▶ PROBLEM TO WORK ON
Once you find the line containing "match a, b with" in the data below, copy it and each following line exactly, up to and including the line containing "Definition ProblemManager_done : M", and nothing else.

Stored records:

(** ** The other filters of [ProblemQuerySet] *)

(** [ProblemQuerySet.new]. *)
Definition ProblemQuerySet_new (self : ProblemQuerySet) : ProblemQuerySet :=
  List.filter (fun s => String.eqb (status (instance s)) "new") self.

(** [ProblemQuerySet.done]. *)
Definition ProblemQuerySet_done (self : ProblemQuerySet) : ProblemQuerySet :=
  List.filter (fun s => String.eqb (status (instance s)) "done") self.

(** [ProblemQuerySet.cancelled]. *)
Definition ProblemQuerySet_cancelled (self : ProblemQuerySet) : ProblemQuerySet :=
  List.filter (fun s => String.eqb (status (instance s)) "cancelled") self.

(** [ProblemQuerySet.tasks]. *)
Definition ProblemQuerySet_tasks (self : ProblemQuerySet) : ProblemQuerySet :=
  List.filter (fun s => String.eqb (scale (instance s)) "task") self.

(** [ProblemQuerySet.missions]. *)
Definition ProblemQuerySet_missions (self : ProblemQuerySet) : ProblemQuerySet :=
  List.filter (fun s => String.eqb (scale (instance s)) "mission") self.

(** Equality of two references in a filter: the same key, or both absent
    (a filter on [None] is the test [IS NULL]). *)
Definition ref_eqb (a b : option Z) : bool :=
  match a, b with
  | Some x, Some y => Z.eqb x y
  | None, None => true
  | _, _ => false
  end.

(** [ProblemQuerySet.by_chief]. *)
Definition ProblemQuerySet_by_chief (user : option Z) (self : ProblemQuerySet) :
    ProblemQuerySet :=
  List.filter (fun s => ref_eqb (chief (instance s)) user) self.

(** [ProblemQuerySet.by_executive]. *)
Definition ProblemQuerySet_by_executive (user : option Z)
    (self : ProblemQuerySet) : ProblemQuerySet :=
  List.filter (fun s => ref_eqb (executive (instance s)) user) self.

(** ** [ProblemManager] *)

(** [ProblemManager.get_queryset]: the query set of all the rows. *)
Definition ProblemManager_get_queryset : M ProblemQuerySet :=
  fun w => (w, Ok (all_problems w)).

Definition ProblemManager_new : M ProblemQuerySet :=
  do qs <- ProblemManager_get_queryset; ret (ProblemQuerySet_new qs).

Definition ProblemManager_active : M ProblemQuerySet :=
  do qs <- ProblemManager_get_queryset; ret (ProblemQuerySet_active qs).

Definition ProblemManager_done : M ProblemQuerySet :=
  do qs <- ProblemManager_get_queryset; ret (ProblemQuerySet_done qs).

Definition ProblemManager_cancelled : M ProblemQuerySet :=
  do qs <- ProblemManager_get_queryset; ret (ProblemQuerySet_cancelled qs).

Definition ProblemManager_overdue : M ProblemQuerySet :=
  do qs <- ProblemManager_get_queryset; ProblemQuerySet_overdue qs.

Definition ProblemManager_tasks : M ProblemQuerySet :=
  do qs <- ProblemManager_get_queryset; ret (ProblemQuerySet_tasks qs).

Definition ProblemManager_missions : M ProblemQuerySet :=
  do qs <- ProblemManager_get_queryset; ret (ProblemQuerySet_missions qs).

Definition ProblemManager_by_chief (user : option Z) : M ProblemQuerySet :=
  do qs <- ProblemManager_get_queryset; ret (ProblemQuerySet_by_chief user qs).

Definition ProblemManager_by_executive (user : option Z) : M ProblemQuerySet :=
  do qs <- ProblemManager_get_queryset;
  ret (ProblemQuerySet_by_executive user qs).

(** ** The choices of the models *)

(** [Problem.SCALE_CHOICES]. *)
Definition SCALE_CHOICES : list (string * string) :=
  [ ("task", "Task"); ("mission", "Mission") ].

(** [Problem.STATUS_CHOICES]. *)
Definition STATUS_CHOICES : list (string * string) :=
  [ ("new", "New"); ("engaged", "Engaged"); ("blocked", "Blocked");
    ("done", "Done"); ("cancelled", "Cancelled") ].

(** [ProblemHistory.FIELD_CHOICES]. *)
Definition FIELD_CHOICES : list (string * string) :=
  [ ("title", "Title"); ("description", "Description"); ("status", "Status");
    ("priority", "Priority"); ("chief", "Chief"); ("executive", "Executive");
    ("etd", "Estimated Duration"); ("scale", "Scale");
    ("started_at", "Started At"); ("closed_at", "Closed At") ].

(** [max_length] of [ProblemHistory.field]. *)
Definition field_max_length : nat := 50.

(** * Vocabulary of the properties *)

(** ** Attributes and history rows *)

(** A name that every instance has as an attribute. *)
Definition known (f : string) : Prop :=
  forall o, is_Some (Problem_attr o f).

(** Whether the stored and the in-memory value of an attribute are unequal
    under Python's [!=]. *)
Definition value_differs (old self : Problem) (f : string) : bool :=
  match Problem_attr old f, Problem_attr self f with
  | Some a, Some b => py_ne a b
  | _, _ => false
  end.

(** What a history row written for [old] and [self] by [user] holds. *)
Definition row_of_change (old self : Problem) (user : option Z)
    (r : ProblemHistory) : Prop :=
  h_problem r = pk self /\
  h_changed_by r = user /\
  Problem_attr old (h_field r) = Some (h_old_value r) /\
  Problem_attr self (h_field r) = Some (h_new_value r).

(** ** The outcome of [save] *)

Definition start_fires (self : Problem) : bool :=
  String.eqb (status self) "engaged" && is_None (started_at self).

Definition close_fires (self : Problem) : bool :=
  (String.eqb (status self) "done" || String.eqb (status self) "cancelled")
  && is_None (closed_at self).

Definition ticks_of (b : bool) : nat := if b then 1%nat else 0%nat.

(** The instance that [auto_timestamps] returns when the clock is [clk]
    and [n] readings have been taken. *)
Definition stamped (clk : nat -> Z) (n : nat) (self : Problem) : Problem :=
  set_closed_at
    (if close_fires self then Some (clk (ticks_of (start_fires self) + n)%nat)
     else closed_at self)
    (set_started_at
       (if start_fires self then Some (clk n) else started_at self)
       self).

(** The columns that the caller and [save] decide: everything but the
    primary key and the two framework-managed timestamps. *)
Definition user_columns (o : Problem) : Problem :=
  set_pk None (set_created_at None (set_updated_at None o)).

(** The actor stamping of [save]: [updated_by] on an update, [created_by]
    and [updated_by] on a create, nothing without an actor. *)
Definition stamp_actor (user : option Z) (self : Problem) : Problem :=
  match user with
  | None => self
  | Some _ =>
      if pk_truthy (pk self) then set_updated_by user self
      else set_updated_by user (set_created_by user self)
  end.

(** The worlds in which [save] of [self] does not raise: a fresh instance
    needs a free key, an update needs its row. *)
Definition saveable (self : Problem) (w : World) : Prop :=
  match pk self with
  | None => problems w !! next_pk w = None
  | Some id => id <> 0 -> is_Some (problems w !! id)
  end.

(** ** Stored rows and their timestamps *)

(** A row whose timestamps agree with its status: started when engaged,
    closed when done or cancelled. *)
Definition timestamps_consistent (row : Problem) : Prop :=
  (status row = "engaged" -> started_at row <> None) /\
  (status row = "done" \/ status row = "cancelled" -> closed_at row <> None).

(** A status (a scale) that is one of the choices of the model. *)
Definition valid_status (p : Problem) : Prop :=
  In (status p) (map fst STATUS_CHOICES).

Definition valid_scale (p : Problem) : Prop :=
  In (scale p) (map fst SCALE_CHOICES).

(** ** Sequences of updates *)

(** A sequence of updates: the instances handed to [save], one after the
    other, each with its actor; an exception ends the sequence. *)
Fixpoint save_all (saves : list (Problem * option Z)) : M unit :=
  match saves with
  | [] => ret tt
  | (self, user) :: rest => save self user;;; save_all rest
  end.

(** ** The overdue predicate of the specification *)

(** The overdue predicate in the words of the specification: the estimate
    and the start are present, the status is open, and start plus estimate
    lies strictly before [t]. *)
Definition spec_is_overdue (p : Problem) (t : Z) : Prop :=
  exists s e,
    etd p = Some e /\ started_at p = Some s /\
    (status p = "new" \/ status p = "engaged" \/ status p = "blocked") /\
    s + e < t.

(** ** Example data *)

Definition example_clock (n : nat) : Z := 1000 + Z.of_nat n.

(** A stored task in status [new], never started, estimated at two days. *)
Definition example_row : Problem :=
  mkProblem None "Fix login" None "task" None None None "new" 0%float
    (Some 172800000000) None (Some 3) (Some 10) (Some 10) None None.

Definition example_world : World :=
  mkWorld {[ 1 := example_row ]} 2 [] example_clock 0.

(** The instance of that row as loaded, and the same moved to [engaged]. *)
Definition example_loaded : Problem := set_pk (Some 1) example_row.

Definition example_engaged : Problem := set_status "engaged" example_loaded.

▶ THE COMPLETED TASK
  match a, b with
  | Some x, Some y => Z.eqb x y
  | None, None => true
  | _, _ => false
  end.

(** [ProblemQuerySet.by_chief]. *)
Definition ProblemQuerySet_by_chief (user : option Z) (self : ProblemQuerySet) :
    ProblemQuerySet :=
  List.filter (fun s => ref_eqb (chief (instance s)) user) self.

(** [ProblemQuerySet.by_executive]. *)
Definition ProblemQuerySet_by_executive (user : option Z)
    (self : ProblemQuerySet) : ProblemQuerySet :=
  List.filter (fun s => ref_eqb (executive (instance s)) user) self.

(** ** [ProblemManager] *)

(** [ProblemManager.get_queryset]: the query set of all the rows. *)
Definition ProblemManager_get_queryset : M ProblemQuerySet :=
  fun w => (w, Ok (all_problems w)).

Definition ProblemManager_new : M ProblemQuerySet :=
  do qs <- ProblemManager_get_queryset; ret (ProblemQuerySet_new qs).

Definition ProblemManager_active : M ProblemQuerySet :=
  do qs <- ProblemManager_get_queryset; ret (ProblemQuerySet_active qs).

Definition ProblemManager_done : M ProblemQuerySet :=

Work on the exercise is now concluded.